By contrast, Wernicke-Korsakoff's syndrome, a form of early-onset dementia usually caused by alcohol abuse, affects about one person in every 1,000 worldwide. Not, I hasten to point out, one in every 1,000 heavy drinkers, or even one in every 1,000 drinkers. One in every 1,000 people. And that is only one of the many alcohol-related mental health concerns: drinking is heavily linked to psychosis, depression and suicide.
None of this is to say that cannabis is safe – especially since it's usually smoked, and usually smoked with tobacco, at that. It's clearly not something that I'd want my child doing too much, and Obama agrees: "I've told my daughters I think it's a bad idea, a waste of time, not very healthy."
But he's also right when he says “Middle-class kids don’t get locked up for smoking pot, and poor kids do." And when he says “African-American kids and Latino kids are more likely to be poor and less likely to have the resources and the support to avoid unduly harsh penalties." Also, in America at least, cannabis use is about as common among white youths and black youths, but black youths are jailed far more often.
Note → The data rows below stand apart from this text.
(** * LegalDoc: document ingestion and AI-reply structuring

    A shallow embedding of [document_processor.py], [gemini_analyzer.py] and
    the analysis-update block of [app.py], together with the properties the
    specification states about them.

    Python strings are sequences of Unicode code points; they are modelled as
    lists of [N].  Everything CPython decides for ASCII code points is written
    out here; what it decides for non-ASCII code points from the Unicode
    character database (case mappings, digit values) and what the third-party
    readers and codecs compute are fields of the [Platform] class. *)

From Stdlib Require Import ZArith NArith QArith Qabs List String Ascii Lia Bool.
From stdpp Require Import base gmap strings list pretty.
(** C4, as the code has it: when [requests.get] raises, or the status
    code is a 4xx or a 5xx, [fetch_content] raises to [main]; the
    [try] block stops there, so no local is assigned (no normalisation,
    no ranking), and the handler reports the exception with [st.error]. *)
Theorem fetch_failure_aborts_pipeline (inp : inputs) (data : list Z)
    (content : str) (e : exn) :
  button inp = true →
  validators_url (url inp) = true →
  stopwords_file inp = Some data →
  decode_utf8 data = Some content →
  network (url inp) = inl e
  ∨ (∃ r, network (url inp) = inr r ∧ 400 ≤ status_code r < 600
          ∧ e = HTTPError (status_code r)) →
  (∀ s, fetch_content network (url inp) s
        = (inl e, {| log := log s ++ [requests_get (url inp)]; frame := frame s |}))
  ∧ main validators_url network decode_utf8 lcut plot inp initial
    = (inr tt,
       {| log := [st_title; requests_get (url inp); st_error (msg_exception e)];
          frame := no_locals |}).
Proof.
  intros Hb Hu Hf Hd Hfail.
  split; [intros s; by apply fetch_content_raises|].
  unfold main. rewrite Hb, Hu, Hf, Hd. cbn [negb].
  cbv [mbind M_bind try_except try_block].
  unfold emit at 1. cbn [log frame initial].
  rewrite (fetch_content_raises _ e _ Hfail). done.
Qed.
End pipeline_properties.

(** *** Concrete runs *)

Lemma invalid_input_reported_before_fetch_witness :
  main (λ _, false) (answering 200) (λ _, None) (λ _, []) (λ _ _ _, None)
       (pressed None Bar) initial
  = (inr tt, {| log := [st_title; st_error msg_invalid_url]; frame := no_locals |}).
Proof.
  refine (proj1 (invalid_input_reported_before_fetch
                   (λ _, false) (answering 200) (λ _, None) (λ _, [])
                   (λ _ _ _, None) (pressed None Bar) _ _)).
  - reflexivity.
  - left. reflexivity.
Defined.

Lemma fetch_failure_aborts_pipeline_witness :
  main (λ _, true) (answering 404) (λ _, Some []) (λ t, [t]) (λ _ _ _, None)
       (pressed (Some []) Pie) initial
  = (inr tt,
     {| log := [st_title; requests_get [0x61]; st_error (msg_exception (HTTPError 404))];
        frame := no_locals |}).
Proof.
  refine (proj2 (fetch_failure_aborts_pipeline
                   (λ _, true) (answering 404) (λ _, Some []) (λ t, [t])
                   (λ _ _ _, None) (pressed (Some []) Pie) [] [] (HTTPError 404)
                   _ _ _ _ _)); try reflexivity.
  right. exists {| status_code := 404; text := apple |}.
  split; [reflexivity|]. split; [simpl; lia|reflexivity].
Defined.
Lemma console_step_guard f msg :
  let r := console f msg in
  (count isFallback r.2
   + (if performingSystemSaveAsFallback r.1 then 0 else 1)
   ≤ (if performingSystemSaveAsFallback f then 0 else 1) + count isUrlSave r.2)%nat.
Proof.
  cbn zeta. unfold onConsoleMessage.
  destruct (strip_prefix (js "OO-EVT:") msg) as [rest|]; [|unfold count; simpl; lia].
  destruct (json_parse rest) as [payload|]; [|unfold count; simpl; lia].
  unfold dispatch.
  destruct (get_prop payload (js "channel")) as [channel|]; cbn [rbind]; [|unfold count; simpl; lia].
  destruct (get_prop payload (js "data")) as [data|]; cbn [rbind]; [|unfold count; simpl; lia].
  destruct (isStr channel saveAsChannel).
  - destruct (truthyMember data (js "url")).
    + unfold count. simpl. destruct (performingSystemSaveAsFallback f); lia.
    + destruct useSystemSaveAs; [|unfold count; simpl; lia].
      destruct (performingSystemSaveAsFallback f) eqn:Hp; unfold count; simpl; rewrite ?Hp; lia.
  - destruct (isStr channel createNewChannel); [unfold count; simpl; lia|].
    destruct (isStr channel dirtyChannel); unfold count; simpl; lia.
Qed.

(** X23. The guard against concurrent fallbacks works: over any sequence of
    console messages (and as long as a started fallback has not finished) a
    vault-based fallback Save As is started at most once more than Save As
    events with a url were handled, and not at all while one is already
    marked as running and no such event came. *)
Theorem fallback_started_once f msgs :
  let r := consoleRun json_parse useSystemSaveAs f msgs in
  (count isFallback r.2
   + (if performingSystemSaveAsFallback r.1 then 0 else 1)
   ≤ (if performingSystemSaveAsFallback f then 0 else 1) + count isUrlSave r.2)%nat.
Proof.
  cbn zeta. revert f. induction msgs as [|msg rest IH]; intros f.
  { simpl. lia. }
  cbn [consoleRun]. pose proof (console_step_guard f msg) as Hstep. cbn zeta in Hstep.
  destruct (console f msg) as [f1 started]. specialize (IH f1).
  destruct (consoleRun json_parse useSystemSaveAs f1 rest) as [f2 later].
  cbn [fst snd] in *. rewrite !count_app. lia.
Qed.

End BridgeProps.

Section TransportProps.

Import Bridge.

Variable json_parse : jsstr → option JsValue.
Variable useSystemSaveAs : bool.
Variable toLowerCase : jsstr → jsstr.
Variable stripExt : jsstr → jsstr → Result jsstr.
Variable requestUrl : JsValue → FetchResult.
Variable prompt : nat → option jsstr.

Local Abbreviation console := (onConsoleMessage json_parse useSystemSaveAs).
Local Abbreviation ipc := (onIpcMessage useSystemSaveAs).
Local Abbreviation saveAs :=
  (SaveAs.saveAsDocument toLowerCase stripExt requestUrl prompt).
(** X22.  As long as its handlers return, the window of variant A works
    with the teams the game holds and asks the engine only for what it
    grants.  In every window a run of events leads to in which every
    handler has returned, begun on a game a run of calls has made: the
    dict of the names is the one [refresh_all] builds from the teams the
    game holds now, and gives for the name of every team its id; the
    game is again one a run of calls makes, and is the game the window
    was opened with or the one in the file.  When [on_record_activity]
    returns there, it has shown one of its own three warnings and
    changed nothing else, or it has called [record_activity] for a team
    of the game that has the name chosen, stripped, with a difficulty
    and a category the engine knows and at least one participant, and
    the engine has accepted: no warning is shown, the title is cleared
    and the dict built anew.  No [KeyError], [TypeError] or
    [AttributeError] of the engine escapes the handler. *)
Theorem A_window_is_sound (isdigit : string -> bool) (int : string -> option Z)
    (clock : nat -> datetime)
    (world : BoardA.World) (w : FriendlyScoreRaceGUI.Window)
    (Hworld : BoardA.reachable world)
    (Hopened : FriendlyScoreRaceGUI.opened isdigit int world w) :
  FriendlyScoreRaceGUI.team_name_to_id w
  = FriendlyScoreRaceGUI.names_to_ids (BoardA.game (FriendlyScoreRaceGUI.game w))
  ∧ (∀ team, team ∈ BoardA.teams (BoardA.game (FriendlyScoreRaceGUI.game w)) →
       FriendlyScoreRaceGUI.team_name_to_id w !! BoardA.name team = Some (BoardA.id team))
  ∧ BoardA.reachable (FriendlyScoreRaceGUI.game w)
  ∧ (FriendlyScoreRaceGUI.game w = world
     ∨ FriendlyScoreRaceGUI.game w = BoardA.save (BoardA.game (FriendlyScoreRaceGUI.game w)))
  ∧ match FriendlyScoreRaceGUI.on_record_activity isdigit int clock w with
    | Cli.Return w' =>
        (∃ msg, msg ∈ A_activity_warnings
                ∧ w' = FriendlyScoreRaceGUI.showwarning "활동 기록" msg w)
        ∨ ∃ team difficulty category participant_count world',
            team ∈ BoardA.teams (BoardA.game (FriendlyScoreRaceGUI.game w))
            ∧ BoardA.name team = strip (FriendlyScoreRaceGUI.activity_team_var w)
            ∧ is_Some (DIFFICULTY_POINTS !! difficulty)
            ∧ category ∈ CATEGORIES
            ∧ 1 ≤ participant_count
            ∧ int (strip (FriendlyScoreRaceGUI.participant_var w)) = Some participant_count
            ∧ BoardA.record_activity clock (BoardA.id team) difficulty category
                participant_count (FriendlyScoreRaceGUI.activity_title_var w)
                (FriendlyScoreRaceGUI.game w)
              = Ok ((true, "활동이 반영되었습니다."), world')
            ∧ FriendlyScoreRaceGUI.game w' = world'
            ∧ FriendlyScoreRaceGUI.shown w' = FriendlyScoreRaceGUI.shown w
            ∧ FriendlyScoreRaceGUI.activity_title_var w' = ""
            ∧ FriendlyScoreRaceGUI.team_name_to_id w'
              = FriendlyScoreRaceGUI.names_to_ids (BoardA.game world')
    | Cli.Throw e => ∀ e0, e ≠ Cli.Engine e0
    end.
Proof.
  destruct (A_opened_inv _ _ _ _ Hopened) as [Hsync Hkeeps].
  pose proof (A_session_keeps_reachable _ _ Hworld Hkeeps) as Hreach.
  split; [exact Hsync |]. split.
  { intros team Hteam. rewrite Hsync. apply A_names_to_ids_team; [| done].
    by destruct (A_names_ok_reachable _ Hreach). }
  split; [exact Hreach |]. split; [by destruct Hkeeps |].
  pose proof (A_on_record_activity_inv isdigit int clock w Hsync) as Hinv.
  destruct (FriendlyScoreRaceGUI.on_record_activity isdigit int clock w) as [w' | e].
  2: { destruct Hinv as [[-> _] | (e0 & team_id & d & c & n & title & _ & Hraise)];
         [done |].
       exfalso.
       destruct (A_record_activity_returns clock team_id d c n title
                   (FriendlyScoreRaceGUI.game w)) as (res & w0 & Hok); [| congruence].
       by apply A_reachable_counts_ok. }
  destruct Hinv as [(msg & -> & Hmsg) | Hinv]; [left; eauto |]. right.
  destruct Hinv as (team & difficulty & category & n & ok & msg & world'
                    & Hteam & Hname & Hd & Hc & Hn & Hint & Hcall & ->).
  assert (ok = true) as ->.
  { destruct ok; [done | exfalso].
    eapply (A_record_activity_accepts _ _ _ _ n); [| exact Hcall].
    unfold A_record_activity_invalid. intros [Hf | [Hdd | [Hcc | Hnn]]]; try done.
    - by eapply A_find_team_elem.
    - rewrite Hdd in Hd. by destruct Hd.
    - lia. }
  assert (msg = "활동이 반영되었습니다.") as ->.
  { destruct (A_record_activity_inv _ _ _ _ _ _ _ _ _ Hcall) as [[Hf _] | H]; [done |].
    destruct H as (? & ? & ? & ? & ? & ? & ? & _ & _ & _ & Hres & _). congruence. }
  cbn [negb].
  match goal with |- context [FriendlyScoreRaceGUI.refresh_all ?x] =>
    destruct (A_refresh_all_spec x) as (Hg & Hdict & Hshown & Htitle) end.
  exists team, difficulty, category, n, world'. rewrite Hg, Hdict, Hshown, Htitle.
  repeat split; done.
Qed.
And that's how cannabis ruins lives: not by driving people insane or killing them, but by putting them in jail and/or giving them a criminal record. That's why an alcohol habit, despite its hugely greater physical and mental health risks, is safer than a cannabis habit: because it won't end you up in jail. The cannabis laws are what make cannabis dangerous, much more than does cannabis itself. Well done Mr Obama for having the nerve to say, if not quite that, at least something not ridiculous on the subject.